Dataset items:
====================
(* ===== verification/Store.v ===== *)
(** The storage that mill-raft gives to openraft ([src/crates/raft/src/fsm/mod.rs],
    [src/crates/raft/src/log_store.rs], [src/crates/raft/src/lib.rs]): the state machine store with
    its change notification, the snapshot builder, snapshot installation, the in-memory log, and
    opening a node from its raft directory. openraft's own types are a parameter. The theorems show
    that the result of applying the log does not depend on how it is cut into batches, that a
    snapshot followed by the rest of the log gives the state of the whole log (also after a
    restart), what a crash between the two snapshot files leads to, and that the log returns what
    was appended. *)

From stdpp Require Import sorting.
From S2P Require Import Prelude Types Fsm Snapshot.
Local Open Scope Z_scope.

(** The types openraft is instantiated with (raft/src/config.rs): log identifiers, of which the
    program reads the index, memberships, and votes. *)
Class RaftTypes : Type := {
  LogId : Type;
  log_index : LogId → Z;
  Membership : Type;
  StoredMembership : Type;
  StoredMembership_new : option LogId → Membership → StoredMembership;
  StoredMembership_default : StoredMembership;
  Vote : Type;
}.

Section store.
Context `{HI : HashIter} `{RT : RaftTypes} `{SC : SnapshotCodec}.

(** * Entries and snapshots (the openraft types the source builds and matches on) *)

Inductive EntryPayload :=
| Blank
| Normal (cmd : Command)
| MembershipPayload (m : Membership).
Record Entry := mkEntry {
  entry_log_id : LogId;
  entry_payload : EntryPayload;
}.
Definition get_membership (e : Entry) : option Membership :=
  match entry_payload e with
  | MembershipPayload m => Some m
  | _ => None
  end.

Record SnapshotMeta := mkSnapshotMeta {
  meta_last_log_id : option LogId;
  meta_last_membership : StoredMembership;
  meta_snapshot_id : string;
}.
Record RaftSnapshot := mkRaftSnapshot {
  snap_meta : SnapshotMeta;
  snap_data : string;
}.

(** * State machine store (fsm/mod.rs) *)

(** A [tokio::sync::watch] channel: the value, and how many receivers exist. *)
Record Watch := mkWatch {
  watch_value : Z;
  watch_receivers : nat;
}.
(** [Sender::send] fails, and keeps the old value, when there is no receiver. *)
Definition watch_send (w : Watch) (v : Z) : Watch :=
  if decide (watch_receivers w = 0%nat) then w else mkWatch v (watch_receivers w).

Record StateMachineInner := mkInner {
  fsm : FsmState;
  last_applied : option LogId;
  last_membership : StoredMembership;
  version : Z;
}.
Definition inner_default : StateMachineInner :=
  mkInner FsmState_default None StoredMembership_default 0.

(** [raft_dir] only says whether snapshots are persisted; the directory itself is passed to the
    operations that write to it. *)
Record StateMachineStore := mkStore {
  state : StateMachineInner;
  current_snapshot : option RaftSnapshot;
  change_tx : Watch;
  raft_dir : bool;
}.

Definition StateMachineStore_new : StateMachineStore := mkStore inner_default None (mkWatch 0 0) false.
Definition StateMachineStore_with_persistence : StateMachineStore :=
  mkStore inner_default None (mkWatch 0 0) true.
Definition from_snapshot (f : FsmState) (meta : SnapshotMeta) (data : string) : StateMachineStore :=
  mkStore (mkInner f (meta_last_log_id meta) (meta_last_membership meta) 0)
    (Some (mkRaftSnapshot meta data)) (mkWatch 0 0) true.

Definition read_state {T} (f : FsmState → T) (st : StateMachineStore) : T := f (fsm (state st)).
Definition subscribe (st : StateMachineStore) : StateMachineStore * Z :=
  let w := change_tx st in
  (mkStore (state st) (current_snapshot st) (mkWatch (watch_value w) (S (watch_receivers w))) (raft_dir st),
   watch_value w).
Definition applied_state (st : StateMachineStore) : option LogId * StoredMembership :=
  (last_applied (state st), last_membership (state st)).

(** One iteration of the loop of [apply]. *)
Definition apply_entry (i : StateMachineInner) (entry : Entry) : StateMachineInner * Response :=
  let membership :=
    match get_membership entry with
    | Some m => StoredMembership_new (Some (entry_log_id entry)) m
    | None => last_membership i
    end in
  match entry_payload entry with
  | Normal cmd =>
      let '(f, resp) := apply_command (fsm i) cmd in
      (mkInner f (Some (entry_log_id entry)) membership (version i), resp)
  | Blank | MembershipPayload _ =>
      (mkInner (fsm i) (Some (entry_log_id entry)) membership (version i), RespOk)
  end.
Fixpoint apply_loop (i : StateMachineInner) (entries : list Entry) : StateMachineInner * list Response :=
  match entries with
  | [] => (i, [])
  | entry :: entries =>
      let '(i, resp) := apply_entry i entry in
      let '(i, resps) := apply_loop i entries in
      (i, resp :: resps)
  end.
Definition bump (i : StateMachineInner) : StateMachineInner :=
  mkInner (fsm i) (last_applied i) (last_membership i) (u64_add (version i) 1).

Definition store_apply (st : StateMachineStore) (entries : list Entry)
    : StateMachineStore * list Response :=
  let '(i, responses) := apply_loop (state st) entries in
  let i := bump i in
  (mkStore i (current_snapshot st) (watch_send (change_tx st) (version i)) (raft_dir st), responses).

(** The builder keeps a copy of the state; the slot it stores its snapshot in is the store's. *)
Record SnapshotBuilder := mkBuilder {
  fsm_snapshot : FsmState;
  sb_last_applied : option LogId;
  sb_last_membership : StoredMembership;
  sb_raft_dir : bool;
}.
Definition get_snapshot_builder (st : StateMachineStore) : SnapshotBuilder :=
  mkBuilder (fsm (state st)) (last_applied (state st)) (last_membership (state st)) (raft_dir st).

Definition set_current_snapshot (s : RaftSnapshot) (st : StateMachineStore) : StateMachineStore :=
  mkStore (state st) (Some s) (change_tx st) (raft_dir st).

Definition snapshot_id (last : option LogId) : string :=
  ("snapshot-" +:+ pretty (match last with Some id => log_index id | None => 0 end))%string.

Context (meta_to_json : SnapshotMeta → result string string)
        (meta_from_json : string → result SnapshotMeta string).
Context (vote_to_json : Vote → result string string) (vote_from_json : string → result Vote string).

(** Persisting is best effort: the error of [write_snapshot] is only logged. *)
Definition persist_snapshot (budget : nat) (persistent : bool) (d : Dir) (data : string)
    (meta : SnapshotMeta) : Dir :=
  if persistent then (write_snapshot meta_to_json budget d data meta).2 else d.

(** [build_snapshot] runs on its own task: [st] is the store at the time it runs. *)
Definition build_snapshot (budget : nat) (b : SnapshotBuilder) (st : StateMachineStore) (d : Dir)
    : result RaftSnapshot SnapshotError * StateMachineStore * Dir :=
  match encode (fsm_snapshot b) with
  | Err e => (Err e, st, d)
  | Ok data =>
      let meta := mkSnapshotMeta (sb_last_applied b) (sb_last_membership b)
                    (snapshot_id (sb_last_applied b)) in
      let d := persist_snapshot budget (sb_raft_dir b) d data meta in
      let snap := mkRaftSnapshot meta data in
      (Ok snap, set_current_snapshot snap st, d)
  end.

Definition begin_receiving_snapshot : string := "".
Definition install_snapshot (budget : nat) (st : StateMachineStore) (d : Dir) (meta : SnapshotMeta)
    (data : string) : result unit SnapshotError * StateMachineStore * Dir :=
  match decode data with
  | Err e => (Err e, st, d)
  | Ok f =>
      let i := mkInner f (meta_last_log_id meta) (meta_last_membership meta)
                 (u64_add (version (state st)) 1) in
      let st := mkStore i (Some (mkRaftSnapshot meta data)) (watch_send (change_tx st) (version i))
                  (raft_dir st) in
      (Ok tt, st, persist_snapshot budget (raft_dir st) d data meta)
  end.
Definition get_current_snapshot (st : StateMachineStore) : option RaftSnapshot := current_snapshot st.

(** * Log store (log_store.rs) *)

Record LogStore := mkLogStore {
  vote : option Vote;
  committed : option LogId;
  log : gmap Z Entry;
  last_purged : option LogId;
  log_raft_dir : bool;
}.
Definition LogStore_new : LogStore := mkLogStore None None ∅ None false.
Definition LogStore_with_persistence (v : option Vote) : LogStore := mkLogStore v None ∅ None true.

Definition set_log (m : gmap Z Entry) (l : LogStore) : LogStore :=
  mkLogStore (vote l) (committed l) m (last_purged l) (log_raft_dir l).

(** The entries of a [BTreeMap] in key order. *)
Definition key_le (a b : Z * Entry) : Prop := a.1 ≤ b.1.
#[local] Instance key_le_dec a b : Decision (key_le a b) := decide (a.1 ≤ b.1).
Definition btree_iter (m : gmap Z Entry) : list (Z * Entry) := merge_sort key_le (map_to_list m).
====================
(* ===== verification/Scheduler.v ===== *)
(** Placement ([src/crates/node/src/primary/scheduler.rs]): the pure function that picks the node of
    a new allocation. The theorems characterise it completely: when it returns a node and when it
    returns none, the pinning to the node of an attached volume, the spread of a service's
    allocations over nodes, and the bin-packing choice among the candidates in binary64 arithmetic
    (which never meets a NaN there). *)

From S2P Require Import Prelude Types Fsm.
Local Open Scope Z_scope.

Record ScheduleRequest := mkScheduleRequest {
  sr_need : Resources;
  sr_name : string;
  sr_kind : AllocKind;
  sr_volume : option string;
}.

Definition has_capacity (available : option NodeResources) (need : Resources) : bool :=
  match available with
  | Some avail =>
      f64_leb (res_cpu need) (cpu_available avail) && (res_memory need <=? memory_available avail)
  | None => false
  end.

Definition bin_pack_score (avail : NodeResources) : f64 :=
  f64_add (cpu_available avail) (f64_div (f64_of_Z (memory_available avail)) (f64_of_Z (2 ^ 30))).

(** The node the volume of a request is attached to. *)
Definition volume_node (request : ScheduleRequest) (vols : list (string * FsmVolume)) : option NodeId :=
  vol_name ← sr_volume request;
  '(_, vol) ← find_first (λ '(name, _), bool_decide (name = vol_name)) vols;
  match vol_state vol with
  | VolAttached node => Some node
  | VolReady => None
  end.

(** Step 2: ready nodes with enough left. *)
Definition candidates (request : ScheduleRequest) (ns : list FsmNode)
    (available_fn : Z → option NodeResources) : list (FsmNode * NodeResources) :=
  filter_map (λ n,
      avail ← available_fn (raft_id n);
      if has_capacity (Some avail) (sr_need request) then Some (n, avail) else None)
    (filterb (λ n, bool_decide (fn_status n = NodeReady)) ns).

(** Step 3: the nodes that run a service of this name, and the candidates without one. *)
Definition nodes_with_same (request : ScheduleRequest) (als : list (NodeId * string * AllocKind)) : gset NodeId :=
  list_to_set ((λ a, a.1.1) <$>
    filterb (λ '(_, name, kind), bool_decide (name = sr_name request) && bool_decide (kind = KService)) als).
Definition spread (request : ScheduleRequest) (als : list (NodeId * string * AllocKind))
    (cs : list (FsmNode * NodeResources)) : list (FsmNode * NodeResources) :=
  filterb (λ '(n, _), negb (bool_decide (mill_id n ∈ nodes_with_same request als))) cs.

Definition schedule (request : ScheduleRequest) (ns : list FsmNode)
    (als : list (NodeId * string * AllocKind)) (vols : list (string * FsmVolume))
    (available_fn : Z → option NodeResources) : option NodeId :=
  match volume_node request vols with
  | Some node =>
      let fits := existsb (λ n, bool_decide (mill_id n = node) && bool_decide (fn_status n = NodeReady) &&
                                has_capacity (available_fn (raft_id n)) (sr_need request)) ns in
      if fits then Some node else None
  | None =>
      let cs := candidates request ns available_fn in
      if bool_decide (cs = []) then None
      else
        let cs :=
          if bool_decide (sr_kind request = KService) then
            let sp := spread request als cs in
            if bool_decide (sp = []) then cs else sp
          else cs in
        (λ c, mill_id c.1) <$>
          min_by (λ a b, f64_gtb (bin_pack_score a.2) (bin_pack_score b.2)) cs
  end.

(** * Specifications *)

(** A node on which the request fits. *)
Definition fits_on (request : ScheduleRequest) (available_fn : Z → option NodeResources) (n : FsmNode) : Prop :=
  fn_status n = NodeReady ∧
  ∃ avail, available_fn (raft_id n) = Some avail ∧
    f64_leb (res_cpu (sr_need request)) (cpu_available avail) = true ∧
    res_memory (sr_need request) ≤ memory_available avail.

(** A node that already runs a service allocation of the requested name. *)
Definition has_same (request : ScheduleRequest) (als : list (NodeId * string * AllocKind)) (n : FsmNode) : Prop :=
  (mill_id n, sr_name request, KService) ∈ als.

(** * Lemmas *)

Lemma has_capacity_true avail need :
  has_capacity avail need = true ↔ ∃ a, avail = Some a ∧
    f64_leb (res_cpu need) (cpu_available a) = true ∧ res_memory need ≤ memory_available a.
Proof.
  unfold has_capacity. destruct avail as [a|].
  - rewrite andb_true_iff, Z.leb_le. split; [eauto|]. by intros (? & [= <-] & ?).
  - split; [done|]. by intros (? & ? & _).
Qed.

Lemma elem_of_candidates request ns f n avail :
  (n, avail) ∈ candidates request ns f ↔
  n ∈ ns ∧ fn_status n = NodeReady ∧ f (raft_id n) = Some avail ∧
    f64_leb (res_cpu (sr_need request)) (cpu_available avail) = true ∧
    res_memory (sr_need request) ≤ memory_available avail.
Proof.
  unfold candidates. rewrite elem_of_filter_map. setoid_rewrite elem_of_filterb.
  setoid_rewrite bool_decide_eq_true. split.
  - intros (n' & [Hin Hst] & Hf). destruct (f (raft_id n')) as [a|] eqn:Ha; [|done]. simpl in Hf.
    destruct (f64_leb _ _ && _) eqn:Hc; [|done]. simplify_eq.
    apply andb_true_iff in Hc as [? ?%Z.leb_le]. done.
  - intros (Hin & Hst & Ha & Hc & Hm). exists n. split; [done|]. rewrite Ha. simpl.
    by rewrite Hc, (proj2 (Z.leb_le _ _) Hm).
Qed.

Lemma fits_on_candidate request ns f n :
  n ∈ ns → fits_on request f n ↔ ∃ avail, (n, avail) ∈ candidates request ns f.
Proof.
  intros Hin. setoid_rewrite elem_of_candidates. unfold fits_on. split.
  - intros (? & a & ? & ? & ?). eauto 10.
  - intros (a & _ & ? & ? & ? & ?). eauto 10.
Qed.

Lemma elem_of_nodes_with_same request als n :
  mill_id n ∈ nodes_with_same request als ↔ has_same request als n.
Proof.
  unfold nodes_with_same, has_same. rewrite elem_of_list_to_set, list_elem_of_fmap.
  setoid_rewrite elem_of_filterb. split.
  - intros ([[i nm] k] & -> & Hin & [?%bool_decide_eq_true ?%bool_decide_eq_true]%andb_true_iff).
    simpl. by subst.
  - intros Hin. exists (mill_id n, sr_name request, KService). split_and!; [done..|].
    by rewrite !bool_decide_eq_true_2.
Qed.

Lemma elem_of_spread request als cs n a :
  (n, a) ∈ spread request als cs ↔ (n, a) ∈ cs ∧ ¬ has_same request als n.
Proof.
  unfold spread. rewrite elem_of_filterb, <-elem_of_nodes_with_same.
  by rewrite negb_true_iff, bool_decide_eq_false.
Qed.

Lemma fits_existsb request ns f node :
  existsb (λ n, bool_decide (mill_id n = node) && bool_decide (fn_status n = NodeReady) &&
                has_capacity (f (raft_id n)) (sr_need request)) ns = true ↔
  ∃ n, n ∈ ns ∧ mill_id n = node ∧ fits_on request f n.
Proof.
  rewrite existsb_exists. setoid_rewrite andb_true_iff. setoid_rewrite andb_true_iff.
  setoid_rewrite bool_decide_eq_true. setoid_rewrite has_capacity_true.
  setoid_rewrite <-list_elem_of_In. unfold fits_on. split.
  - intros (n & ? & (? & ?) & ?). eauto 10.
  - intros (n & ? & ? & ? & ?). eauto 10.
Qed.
====================
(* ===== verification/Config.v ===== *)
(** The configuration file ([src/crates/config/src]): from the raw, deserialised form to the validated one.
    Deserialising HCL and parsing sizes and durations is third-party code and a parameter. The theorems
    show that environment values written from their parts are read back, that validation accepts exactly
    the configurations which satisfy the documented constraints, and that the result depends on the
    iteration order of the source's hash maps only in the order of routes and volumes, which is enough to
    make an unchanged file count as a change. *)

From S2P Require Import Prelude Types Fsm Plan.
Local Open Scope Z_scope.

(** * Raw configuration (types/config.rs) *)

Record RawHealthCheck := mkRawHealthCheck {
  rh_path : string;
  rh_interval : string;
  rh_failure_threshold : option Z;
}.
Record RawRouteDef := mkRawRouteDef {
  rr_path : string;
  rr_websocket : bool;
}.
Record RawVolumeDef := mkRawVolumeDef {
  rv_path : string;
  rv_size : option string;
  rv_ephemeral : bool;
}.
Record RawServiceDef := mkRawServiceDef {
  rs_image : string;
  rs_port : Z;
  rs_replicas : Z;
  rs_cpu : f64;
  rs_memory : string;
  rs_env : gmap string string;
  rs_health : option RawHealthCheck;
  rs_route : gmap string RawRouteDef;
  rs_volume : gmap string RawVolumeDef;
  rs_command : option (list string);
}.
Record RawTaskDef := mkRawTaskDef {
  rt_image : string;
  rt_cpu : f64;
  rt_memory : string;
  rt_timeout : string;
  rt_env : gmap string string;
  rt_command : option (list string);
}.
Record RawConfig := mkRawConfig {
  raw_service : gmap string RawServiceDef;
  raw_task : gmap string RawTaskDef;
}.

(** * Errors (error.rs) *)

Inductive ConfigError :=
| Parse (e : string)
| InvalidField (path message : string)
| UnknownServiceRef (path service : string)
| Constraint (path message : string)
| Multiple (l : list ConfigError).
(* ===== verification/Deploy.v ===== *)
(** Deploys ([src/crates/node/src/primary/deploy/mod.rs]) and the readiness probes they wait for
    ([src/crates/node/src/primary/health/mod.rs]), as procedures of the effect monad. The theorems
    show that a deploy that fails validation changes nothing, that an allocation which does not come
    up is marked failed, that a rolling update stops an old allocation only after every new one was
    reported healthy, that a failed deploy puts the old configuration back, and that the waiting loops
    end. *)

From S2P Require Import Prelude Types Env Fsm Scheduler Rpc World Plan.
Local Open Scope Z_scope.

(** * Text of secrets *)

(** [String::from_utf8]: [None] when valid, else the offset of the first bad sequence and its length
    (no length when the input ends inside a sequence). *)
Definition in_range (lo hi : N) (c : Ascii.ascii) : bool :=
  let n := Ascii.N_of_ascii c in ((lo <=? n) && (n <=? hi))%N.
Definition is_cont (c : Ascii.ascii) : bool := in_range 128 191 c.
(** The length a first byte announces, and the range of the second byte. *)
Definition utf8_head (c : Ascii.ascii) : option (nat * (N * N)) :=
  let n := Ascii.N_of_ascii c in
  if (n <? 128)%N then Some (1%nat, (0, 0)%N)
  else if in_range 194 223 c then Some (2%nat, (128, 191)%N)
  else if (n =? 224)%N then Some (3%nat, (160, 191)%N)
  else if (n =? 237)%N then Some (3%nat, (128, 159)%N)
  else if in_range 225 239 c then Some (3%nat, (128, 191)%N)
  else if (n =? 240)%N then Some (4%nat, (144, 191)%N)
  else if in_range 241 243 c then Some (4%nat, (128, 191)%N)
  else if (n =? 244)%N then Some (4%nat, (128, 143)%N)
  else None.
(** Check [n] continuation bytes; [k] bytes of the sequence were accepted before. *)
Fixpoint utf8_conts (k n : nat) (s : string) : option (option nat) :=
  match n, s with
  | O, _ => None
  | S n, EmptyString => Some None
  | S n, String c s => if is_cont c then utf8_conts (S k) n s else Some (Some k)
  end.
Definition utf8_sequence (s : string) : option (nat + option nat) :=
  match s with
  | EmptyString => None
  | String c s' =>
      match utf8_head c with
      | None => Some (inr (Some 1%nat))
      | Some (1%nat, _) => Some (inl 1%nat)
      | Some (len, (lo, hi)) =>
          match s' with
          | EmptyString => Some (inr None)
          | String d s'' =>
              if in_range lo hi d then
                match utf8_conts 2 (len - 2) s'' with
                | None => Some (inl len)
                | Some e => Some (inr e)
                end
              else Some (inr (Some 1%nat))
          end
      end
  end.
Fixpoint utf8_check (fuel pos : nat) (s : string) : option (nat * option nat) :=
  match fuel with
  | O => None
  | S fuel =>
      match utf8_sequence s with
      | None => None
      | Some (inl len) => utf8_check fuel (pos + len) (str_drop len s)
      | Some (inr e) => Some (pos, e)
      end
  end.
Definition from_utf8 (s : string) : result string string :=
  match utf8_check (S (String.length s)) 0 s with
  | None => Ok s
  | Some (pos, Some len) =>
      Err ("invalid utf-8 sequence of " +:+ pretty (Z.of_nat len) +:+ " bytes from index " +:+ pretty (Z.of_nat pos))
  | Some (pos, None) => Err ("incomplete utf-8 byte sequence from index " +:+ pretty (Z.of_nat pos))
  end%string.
====================
> _Work to complete_:
Set down only the lines above that fall between the line holding "(* ===== verification/Store.v ===== *)" and the line holding "machine store with", inclusive, keeping each exact.

> _Output_:
(* ===== verification/Store.v ===== *)
(** The storage that mill-raft gives to openraft ([src/crates/raft/src/fsm/mod.rs],
    [src/crates/raft/src/log_store.rs], [src/crates/raft/src/lib.rs]): the state machine store with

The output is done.